Task objective: Look through the data below and show every line that includes "exchangeWithRulesResult".
########
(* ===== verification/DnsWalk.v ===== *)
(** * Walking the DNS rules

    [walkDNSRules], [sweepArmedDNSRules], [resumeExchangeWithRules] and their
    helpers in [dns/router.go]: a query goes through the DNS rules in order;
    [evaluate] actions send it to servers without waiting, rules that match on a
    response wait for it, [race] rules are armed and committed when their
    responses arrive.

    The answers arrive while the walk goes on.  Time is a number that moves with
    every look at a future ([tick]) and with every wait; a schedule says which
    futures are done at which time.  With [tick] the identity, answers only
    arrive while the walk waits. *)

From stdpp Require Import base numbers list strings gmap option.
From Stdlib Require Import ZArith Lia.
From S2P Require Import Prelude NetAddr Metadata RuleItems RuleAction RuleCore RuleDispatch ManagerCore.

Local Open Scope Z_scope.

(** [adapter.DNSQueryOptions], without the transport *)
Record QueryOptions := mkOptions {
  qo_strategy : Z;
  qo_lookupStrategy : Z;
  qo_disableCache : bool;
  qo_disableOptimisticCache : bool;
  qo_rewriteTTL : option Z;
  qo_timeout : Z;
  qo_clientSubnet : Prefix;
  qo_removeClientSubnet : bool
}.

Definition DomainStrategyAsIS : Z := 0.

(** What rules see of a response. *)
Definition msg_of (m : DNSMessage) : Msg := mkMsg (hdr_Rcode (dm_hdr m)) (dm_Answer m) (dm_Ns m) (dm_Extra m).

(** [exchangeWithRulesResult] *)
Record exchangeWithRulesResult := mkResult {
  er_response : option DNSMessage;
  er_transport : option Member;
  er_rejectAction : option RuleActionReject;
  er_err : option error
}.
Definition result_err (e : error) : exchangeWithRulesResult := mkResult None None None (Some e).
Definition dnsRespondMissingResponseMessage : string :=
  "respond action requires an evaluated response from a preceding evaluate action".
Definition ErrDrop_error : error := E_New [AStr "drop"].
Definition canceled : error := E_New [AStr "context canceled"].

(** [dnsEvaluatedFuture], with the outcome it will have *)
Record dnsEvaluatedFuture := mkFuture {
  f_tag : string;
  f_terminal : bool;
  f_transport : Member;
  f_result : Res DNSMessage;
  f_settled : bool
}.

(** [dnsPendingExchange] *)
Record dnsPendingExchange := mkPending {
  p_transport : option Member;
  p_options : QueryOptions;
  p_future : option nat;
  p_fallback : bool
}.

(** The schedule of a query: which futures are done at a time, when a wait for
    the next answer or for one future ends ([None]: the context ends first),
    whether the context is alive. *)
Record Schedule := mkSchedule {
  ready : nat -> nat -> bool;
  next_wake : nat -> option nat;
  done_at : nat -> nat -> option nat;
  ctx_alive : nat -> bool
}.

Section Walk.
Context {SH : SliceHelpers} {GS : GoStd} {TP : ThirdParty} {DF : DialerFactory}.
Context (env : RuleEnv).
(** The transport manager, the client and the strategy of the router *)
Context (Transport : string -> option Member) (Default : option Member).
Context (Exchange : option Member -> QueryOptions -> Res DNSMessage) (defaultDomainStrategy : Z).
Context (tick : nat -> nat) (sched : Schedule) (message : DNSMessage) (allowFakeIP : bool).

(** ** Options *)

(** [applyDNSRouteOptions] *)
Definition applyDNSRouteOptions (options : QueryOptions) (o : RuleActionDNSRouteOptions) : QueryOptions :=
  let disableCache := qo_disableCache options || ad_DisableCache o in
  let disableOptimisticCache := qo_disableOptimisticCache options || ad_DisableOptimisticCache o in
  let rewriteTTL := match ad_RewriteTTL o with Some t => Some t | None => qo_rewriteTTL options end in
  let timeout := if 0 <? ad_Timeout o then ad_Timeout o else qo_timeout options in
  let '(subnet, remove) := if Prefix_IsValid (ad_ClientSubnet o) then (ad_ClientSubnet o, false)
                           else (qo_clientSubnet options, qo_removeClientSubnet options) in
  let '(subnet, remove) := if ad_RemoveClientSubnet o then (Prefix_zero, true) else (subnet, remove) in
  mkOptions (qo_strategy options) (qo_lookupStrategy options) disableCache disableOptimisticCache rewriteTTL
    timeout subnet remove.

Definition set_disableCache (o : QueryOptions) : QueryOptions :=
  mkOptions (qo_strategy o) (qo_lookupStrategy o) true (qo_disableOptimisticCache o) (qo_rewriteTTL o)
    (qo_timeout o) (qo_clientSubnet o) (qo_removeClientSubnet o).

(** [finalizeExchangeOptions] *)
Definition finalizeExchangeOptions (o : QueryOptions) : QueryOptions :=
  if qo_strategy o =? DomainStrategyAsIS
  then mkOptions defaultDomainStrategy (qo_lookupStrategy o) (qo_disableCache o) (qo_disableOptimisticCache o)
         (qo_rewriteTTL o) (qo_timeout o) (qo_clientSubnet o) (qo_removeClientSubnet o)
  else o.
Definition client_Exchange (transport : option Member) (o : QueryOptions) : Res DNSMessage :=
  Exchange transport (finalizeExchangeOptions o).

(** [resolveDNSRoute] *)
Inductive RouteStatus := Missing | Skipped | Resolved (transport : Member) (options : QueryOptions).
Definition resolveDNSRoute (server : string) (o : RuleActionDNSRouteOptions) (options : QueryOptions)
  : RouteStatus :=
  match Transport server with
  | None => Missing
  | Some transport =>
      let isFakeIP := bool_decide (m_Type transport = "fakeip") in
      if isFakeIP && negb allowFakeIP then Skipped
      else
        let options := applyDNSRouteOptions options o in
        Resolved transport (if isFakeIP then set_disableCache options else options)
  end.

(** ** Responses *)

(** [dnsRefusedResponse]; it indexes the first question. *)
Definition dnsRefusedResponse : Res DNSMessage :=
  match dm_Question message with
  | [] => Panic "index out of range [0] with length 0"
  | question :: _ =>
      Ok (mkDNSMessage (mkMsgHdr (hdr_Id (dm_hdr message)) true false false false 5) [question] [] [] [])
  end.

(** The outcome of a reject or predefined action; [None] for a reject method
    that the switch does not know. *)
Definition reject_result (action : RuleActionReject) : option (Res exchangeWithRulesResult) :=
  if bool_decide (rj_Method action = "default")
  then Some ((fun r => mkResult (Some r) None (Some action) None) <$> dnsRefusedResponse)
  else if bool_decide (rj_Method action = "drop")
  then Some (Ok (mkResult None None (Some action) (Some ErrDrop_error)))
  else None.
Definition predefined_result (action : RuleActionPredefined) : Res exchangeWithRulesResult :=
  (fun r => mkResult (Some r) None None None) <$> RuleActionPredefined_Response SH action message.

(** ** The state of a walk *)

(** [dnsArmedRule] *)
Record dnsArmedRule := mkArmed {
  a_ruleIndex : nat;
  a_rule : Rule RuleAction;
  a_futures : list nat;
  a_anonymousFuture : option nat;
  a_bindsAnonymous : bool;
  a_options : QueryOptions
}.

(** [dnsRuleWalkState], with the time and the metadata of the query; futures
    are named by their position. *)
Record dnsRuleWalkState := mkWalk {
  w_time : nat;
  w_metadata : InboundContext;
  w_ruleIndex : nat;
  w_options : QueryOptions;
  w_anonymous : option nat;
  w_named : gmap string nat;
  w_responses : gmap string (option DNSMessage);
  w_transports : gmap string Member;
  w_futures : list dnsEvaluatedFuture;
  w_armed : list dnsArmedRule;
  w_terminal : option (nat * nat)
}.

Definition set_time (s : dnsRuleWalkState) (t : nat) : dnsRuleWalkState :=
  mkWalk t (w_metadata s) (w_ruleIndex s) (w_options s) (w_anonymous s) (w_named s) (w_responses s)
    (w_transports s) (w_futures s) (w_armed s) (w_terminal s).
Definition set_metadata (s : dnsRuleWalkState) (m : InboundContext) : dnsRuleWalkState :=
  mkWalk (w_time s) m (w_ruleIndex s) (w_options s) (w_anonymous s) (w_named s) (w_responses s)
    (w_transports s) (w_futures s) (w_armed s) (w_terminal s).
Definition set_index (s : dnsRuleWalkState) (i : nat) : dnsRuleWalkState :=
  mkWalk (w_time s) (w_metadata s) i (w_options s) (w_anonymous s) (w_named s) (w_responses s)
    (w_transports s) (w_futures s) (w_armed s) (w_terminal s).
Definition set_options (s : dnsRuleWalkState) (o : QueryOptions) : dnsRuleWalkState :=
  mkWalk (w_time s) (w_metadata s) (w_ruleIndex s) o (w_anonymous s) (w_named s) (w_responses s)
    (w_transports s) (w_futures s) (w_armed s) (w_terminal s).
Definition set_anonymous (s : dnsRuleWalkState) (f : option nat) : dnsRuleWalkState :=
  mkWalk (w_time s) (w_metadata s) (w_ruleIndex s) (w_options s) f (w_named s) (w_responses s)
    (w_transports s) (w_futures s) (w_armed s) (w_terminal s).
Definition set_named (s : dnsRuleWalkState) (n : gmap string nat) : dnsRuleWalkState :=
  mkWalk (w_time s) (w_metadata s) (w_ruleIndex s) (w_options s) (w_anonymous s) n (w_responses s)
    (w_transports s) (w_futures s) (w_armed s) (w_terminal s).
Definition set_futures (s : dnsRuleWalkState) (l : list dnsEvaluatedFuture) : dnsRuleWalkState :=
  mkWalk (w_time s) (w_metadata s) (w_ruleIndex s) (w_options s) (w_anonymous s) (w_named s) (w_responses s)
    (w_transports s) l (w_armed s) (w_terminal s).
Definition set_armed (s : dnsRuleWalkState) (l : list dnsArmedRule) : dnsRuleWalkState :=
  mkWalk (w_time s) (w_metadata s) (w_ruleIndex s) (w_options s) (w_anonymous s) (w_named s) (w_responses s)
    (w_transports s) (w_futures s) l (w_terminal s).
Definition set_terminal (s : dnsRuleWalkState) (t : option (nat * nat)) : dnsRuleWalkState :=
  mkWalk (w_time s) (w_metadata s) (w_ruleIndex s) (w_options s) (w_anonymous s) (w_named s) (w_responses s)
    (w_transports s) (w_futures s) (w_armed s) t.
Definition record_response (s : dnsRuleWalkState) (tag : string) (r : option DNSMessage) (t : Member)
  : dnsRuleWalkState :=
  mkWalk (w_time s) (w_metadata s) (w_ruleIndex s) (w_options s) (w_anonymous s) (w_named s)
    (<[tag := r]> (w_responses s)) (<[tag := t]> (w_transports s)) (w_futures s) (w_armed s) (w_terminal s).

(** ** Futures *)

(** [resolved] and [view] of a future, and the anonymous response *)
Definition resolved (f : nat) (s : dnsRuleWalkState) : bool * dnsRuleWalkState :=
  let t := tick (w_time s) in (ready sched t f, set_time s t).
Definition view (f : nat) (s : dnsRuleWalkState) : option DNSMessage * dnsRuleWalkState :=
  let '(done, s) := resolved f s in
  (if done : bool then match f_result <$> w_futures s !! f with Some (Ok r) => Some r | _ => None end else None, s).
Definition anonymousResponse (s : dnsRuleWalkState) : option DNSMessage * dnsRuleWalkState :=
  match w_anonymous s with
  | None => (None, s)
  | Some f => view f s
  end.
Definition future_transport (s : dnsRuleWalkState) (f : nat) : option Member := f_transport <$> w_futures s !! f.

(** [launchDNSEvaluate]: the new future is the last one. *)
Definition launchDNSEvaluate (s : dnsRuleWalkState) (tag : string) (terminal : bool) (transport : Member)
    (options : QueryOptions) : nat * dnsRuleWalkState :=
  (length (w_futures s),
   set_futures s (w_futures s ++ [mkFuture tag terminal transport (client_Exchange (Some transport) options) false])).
########
Task response:
(** [exchangeWithRulesResult] *)
Record exchangeWithRulesResult := mkResult {
Definition result_err (e : error) : exchangeWithRulesResult := mkResult None None None (Some e).
Definition reject_result (action : RuleActionReject) : option (Res exchangeWithRulesResult) :=
Definition predefined_result (action : RuleActionPredefined) : Res exchangeWithRulesResult :=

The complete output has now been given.